**EXERCISE OBJECTIVE**
From the data below, return the exact lines starting at the line containing "match type, data with" and ending at the line containing "(** The undo", both included, and nothing else.

DATA EXTRACT below:

(** [CleanupState]; without indexes there is nothing to do for a deletion. *)
Definition CleanupEntry (lowest_active_transaction : Z) (type : UndoBuffer.UndoFlags) (data : Info) : ST store unit :=
  match type, data with
  | UndoBuffer.CATALOG_ENTRY, CatalogInfo entry => on_catalog (CleanupCatalogEntry entry)
  | UndoBuffer.INSERT_TUPLE, AppendEntry table info =>
      on_table table (DataTable.CleanupAppend lowest_active_transaction (DataTable.start_row info) (DataTable.count info))
  | UndoBuffer.UPDATE_TUPLE, UpdateEntry table segment info =>
      on_segment segment (fun u => UpdateSegment.CleanupUpdate u info)
  | _, _ => mret tt
  end.

(** The undo entries in order, as the iterations over the undo buffer visit them. *)
Fixpoint run_entries (f : UndoBuffer.UndoFlags -> Info -> ST store unit) (l : list Info) : ST store unit :=
  match l with
  | [] => mret tt
  | e :: l => f (flag e) e;; run_entries f l
  end.

(** ** The state of an entry *)

Inductive entry_state : Type := Running | Committed | Gone.

Context {contents : C -> list R} {column_start : C -> nat} {laws : RowGroup.ColumnLaws contents column_start}.
Context {timestamp : K -> nat -> option Z} {catalog_laws : CatalogLaws timestamp}.
Context (tid cid : Z).
Abbreviation table_ok := (DataTable.table_ok (contents := contents) (column_start := column_start)).
Abbreviation rows := (RowGroupCollection.rows (contents := contents)).
Abbreviation row_ids := RowGroupCollection.row_ids.
Abbreviation total_rows := RowGroupCollection.total_rows.
Abbreviation rows_of := DataTable.rows_of.

Definition id_of (st : entry_state) : option Z :=
  match st with Running => Some tid | Committed => Some cid | Gone => None end.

End of DATA EXTRACT.

**TASK ANSWER**
  match type, data with
  | UndoBuffer.CATALOG_ENTRY, CatalogInfo entry => on_catalog (CleanupCatalogEntry entry)
  | UndoBuffer.INSERT_TUPLE, AppendEntry table info =>
      on_table table (DataTable.CleanupAppend lowest_active_transaction (DataTable.start_row info) (DataTable.count info))
  | UndoBuffer.UPDATE_TUPLE, UpdateEntry table segment info =>
      on_segment segment (fun u => UpdateSegment.CleanupUpdate u info)
  | _, _ => mret tt
  end.

(** The undo entries in order, as the iterations over the undo buffer visit them. *)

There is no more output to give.